═══ Data listing ═══

(* ===== verification/_CoqProject ===== *)
-Q . S2P
Prelude.v
PyData.v
Embedding.v
FaissIndex.v
RagProcessor.v
SearchLoop.v
FaissCheck.v
App.v
Route.v
Coaches.v
System.v
Server.v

═══

Exercise directions: So that nothing is lost, return the listing exactly and completely.

Response to the exercise:
(* ===== verification/_CoqProject ===== *)
-Q . S2P
Prelude.v
PyData.v
Embedding.v
FaissIndex.v
RagProcessor.v
SearchLoop.v
FaissCheck.v
App.v
Route.v
Coaches.v
System.v
Server.v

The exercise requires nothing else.